## Action item
Nothing but the lines below between the line holding "Definition init : state" and the line holding "if cp <? 0x10000 then [cp]", inclusive, should appear in the answer, each set down exactly.

## Records supplied

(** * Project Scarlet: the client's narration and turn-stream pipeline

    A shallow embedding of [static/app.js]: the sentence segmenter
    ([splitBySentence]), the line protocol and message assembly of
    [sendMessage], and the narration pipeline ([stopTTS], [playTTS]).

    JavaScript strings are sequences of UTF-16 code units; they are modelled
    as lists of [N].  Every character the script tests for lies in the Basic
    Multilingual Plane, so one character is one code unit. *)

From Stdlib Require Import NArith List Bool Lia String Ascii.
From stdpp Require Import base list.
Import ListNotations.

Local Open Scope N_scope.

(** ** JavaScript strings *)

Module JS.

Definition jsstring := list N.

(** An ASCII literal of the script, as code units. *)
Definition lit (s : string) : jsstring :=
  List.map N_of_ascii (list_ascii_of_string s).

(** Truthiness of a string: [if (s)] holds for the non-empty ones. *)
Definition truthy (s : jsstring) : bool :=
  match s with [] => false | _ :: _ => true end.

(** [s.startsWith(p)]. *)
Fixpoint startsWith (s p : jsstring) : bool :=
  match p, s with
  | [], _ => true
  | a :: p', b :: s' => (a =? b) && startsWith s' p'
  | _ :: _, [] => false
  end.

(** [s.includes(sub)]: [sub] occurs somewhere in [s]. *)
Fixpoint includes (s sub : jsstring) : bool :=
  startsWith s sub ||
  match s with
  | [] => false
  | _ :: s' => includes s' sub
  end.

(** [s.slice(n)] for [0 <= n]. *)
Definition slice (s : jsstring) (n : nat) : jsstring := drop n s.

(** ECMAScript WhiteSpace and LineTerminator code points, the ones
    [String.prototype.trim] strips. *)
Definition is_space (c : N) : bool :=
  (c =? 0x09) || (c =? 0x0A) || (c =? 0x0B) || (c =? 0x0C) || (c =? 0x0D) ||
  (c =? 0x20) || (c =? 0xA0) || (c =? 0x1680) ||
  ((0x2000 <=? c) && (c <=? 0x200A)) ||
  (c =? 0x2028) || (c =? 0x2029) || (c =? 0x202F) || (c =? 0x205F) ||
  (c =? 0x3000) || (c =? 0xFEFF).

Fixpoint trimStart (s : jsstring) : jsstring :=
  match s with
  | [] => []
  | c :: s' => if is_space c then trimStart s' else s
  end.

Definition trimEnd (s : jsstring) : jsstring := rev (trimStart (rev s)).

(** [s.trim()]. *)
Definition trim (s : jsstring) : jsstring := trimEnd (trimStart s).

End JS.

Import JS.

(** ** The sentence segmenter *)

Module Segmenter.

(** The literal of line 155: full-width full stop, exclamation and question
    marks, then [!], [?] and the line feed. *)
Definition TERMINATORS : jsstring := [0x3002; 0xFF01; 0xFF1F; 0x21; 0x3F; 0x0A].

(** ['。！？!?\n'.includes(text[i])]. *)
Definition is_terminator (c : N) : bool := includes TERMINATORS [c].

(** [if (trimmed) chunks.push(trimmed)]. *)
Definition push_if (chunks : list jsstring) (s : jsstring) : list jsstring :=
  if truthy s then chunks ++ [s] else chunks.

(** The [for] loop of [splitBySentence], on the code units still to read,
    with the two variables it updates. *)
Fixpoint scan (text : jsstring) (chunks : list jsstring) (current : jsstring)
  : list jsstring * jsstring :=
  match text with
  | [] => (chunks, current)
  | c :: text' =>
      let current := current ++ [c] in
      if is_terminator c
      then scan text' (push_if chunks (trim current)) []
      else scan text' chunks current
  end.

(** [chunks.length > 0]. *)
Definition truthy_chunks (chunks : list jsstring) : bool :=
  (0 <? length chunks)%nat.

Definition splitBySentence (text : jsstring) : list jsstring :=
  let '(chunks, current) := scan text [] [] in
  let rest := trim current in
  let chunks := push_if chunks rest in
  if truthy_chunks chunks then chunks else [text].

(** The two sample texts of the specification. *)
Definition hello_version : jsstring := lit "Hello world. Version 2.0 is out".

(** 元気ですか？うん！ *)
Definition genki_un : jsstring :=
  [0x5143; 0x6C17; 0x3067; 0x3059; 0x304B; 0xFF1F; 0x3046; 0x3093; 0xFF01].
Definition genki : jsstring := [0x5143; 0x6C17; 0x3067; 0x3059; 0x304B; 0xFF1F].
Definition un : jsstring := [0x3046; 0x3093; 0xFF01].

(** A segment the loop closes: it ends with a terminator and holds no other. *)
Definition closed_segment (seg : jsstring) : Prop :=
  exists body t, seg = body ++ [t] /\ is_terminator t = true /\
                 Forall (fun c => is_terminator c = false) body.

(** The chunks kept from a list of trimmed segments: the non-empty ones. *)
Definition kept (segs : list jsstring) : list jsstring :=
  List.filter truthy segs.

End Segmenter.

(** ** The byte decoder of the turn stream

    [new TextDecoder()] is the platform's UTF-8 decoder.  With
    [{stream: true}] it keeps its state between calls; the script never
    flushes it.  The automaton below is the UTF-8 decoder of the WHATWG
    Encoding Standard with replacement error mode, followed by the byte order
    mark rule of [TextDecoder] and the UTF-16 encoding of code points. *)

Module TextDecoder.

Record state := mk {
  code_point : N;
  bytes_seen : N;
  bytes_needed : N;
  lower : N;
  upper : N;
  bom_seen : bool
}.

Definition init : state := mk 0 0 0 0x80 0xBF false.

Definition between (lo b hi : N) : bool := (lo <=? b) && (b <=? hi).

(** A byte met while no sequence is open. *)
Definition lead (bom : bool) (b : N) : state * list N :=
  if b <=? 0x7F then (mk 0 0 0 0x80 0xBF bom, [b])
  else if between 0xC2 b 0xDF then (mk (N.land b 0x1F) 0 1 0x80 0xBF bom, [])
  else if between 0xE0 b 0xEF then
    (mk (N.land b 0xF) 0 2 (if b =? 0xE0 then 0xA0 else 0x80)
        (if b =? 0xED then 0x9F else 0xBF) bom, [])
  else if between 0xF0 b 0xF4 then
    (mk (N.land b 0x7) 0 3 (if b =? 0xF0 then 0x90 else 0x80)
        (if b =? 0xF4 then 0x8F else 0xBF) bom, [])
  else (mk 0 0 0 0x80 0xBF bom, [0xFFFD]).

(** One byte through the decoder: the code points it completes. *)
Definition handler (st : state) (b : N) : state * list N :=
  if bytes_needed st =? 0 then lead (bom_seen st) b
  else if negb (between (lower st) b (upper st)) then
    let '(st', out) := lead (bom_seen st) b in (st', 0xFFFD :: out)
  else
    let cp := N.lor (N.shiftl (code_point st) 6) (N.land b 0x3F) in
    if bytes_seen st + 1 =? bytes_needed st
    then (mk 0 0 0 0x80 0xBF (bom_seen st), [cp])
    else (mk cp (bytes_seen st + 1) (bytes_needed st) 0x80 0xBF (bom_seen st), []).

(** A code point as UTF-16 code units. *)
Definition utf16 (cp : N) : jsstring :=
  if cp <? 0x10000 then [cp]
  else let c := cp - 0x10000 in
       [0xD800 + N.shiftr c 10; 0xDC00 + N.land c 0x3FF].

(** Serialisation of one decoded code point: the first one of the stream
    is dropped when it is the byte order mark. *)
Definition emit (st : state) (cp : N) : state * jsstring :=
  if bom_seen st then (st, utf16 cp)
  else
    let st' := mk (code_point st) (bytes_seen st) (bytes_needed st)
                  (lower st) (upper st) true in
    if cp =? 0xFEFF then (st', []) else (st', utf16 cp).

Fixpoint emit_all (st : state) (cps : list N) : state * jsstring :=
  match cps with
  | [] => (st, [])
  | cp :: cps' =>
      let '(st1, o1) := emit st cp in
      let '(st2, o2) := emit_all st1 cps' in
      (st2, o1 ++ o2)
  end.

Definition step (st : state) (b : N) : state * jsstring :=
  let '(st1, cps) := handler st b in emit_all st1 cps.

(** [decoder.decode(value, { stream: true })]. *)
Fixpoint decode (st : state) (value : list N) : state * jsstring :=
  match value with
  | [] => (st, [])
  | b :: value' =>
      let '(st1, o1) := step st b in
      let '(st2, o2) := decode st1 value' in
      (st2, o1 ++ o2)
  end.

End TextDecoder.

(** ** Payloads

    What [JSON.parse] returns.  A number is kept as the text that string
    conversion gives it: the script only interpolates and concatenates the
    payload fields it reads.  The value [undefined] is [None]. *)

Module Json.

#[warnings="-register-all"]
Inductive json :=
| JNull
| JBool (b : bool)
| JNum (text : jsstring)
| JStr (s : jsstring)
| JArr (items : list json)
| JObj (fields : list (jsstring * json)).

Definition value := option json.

## Exercise response
Definition init : state := mk 0 0 0 0x80 0xBF false.

Definition between (lo b hi : N) : bool := (lo <=? b) && (b <=? hi).

(** A byte met while no sequence is open. *)
Definition lead (bom : bool) (b : N) : state * list N :=
  if b <=? 0x7F then (mk 0 0 0 0x80 0xBF bom, [b])
  else if between 0xC2 b 0xDF then (mk (N.land b 0x1F) 0 1 0x80 0xBF bom, [])
  else if between 0xE0 b 0xEF then
    (mk (N.land b 0xF) 0 2 (if b =? 0xE0 then 0xA0 else 0x80)
        (if b =? 0xED then 0x9F else 0xBF) bom, [])
  else if between 0xF0 b 0xF4 then
    (mk (N.land b 0x7) 0 3 (if b =? 0xF0 then 0x90 else 0x80)
        (if b =? 0xF4 then 0x8F else 0xBF) bom, [])
  else (mk 0 0 0 0x80 0xBF bom, [0xFFFD]).

(** One byte through the decoder: the code points it completes. *)
Definition handler (st : state) (b : N) : state * list N :=
  if bytes_needed st =? 0 then lead (bom_seen st) b
  else if negb (between (lower st) b (upper st)) then
    let '(st', out) := lead (bom_seen st) b in (st', 0xFFFD :: out)
  else
    let cp := N.lor (N.shiftl (code_point st) 6) (N.land b 0x3F) in
    if bytes_seen st + 1 =? bytes_needed st
    then (mk 0 0 0 0x80 0xBF (bom_seen st), [cp])
    else (mk cp (bytes_seen st + 1) (bytes_needed st) 0x80 0xBF (bom_seen st), []).

(** A code point as UTF-16 code units. *)
Definition utf16 (cp : N) : jsstring :=
  if cp <? 0x10000 then [cp]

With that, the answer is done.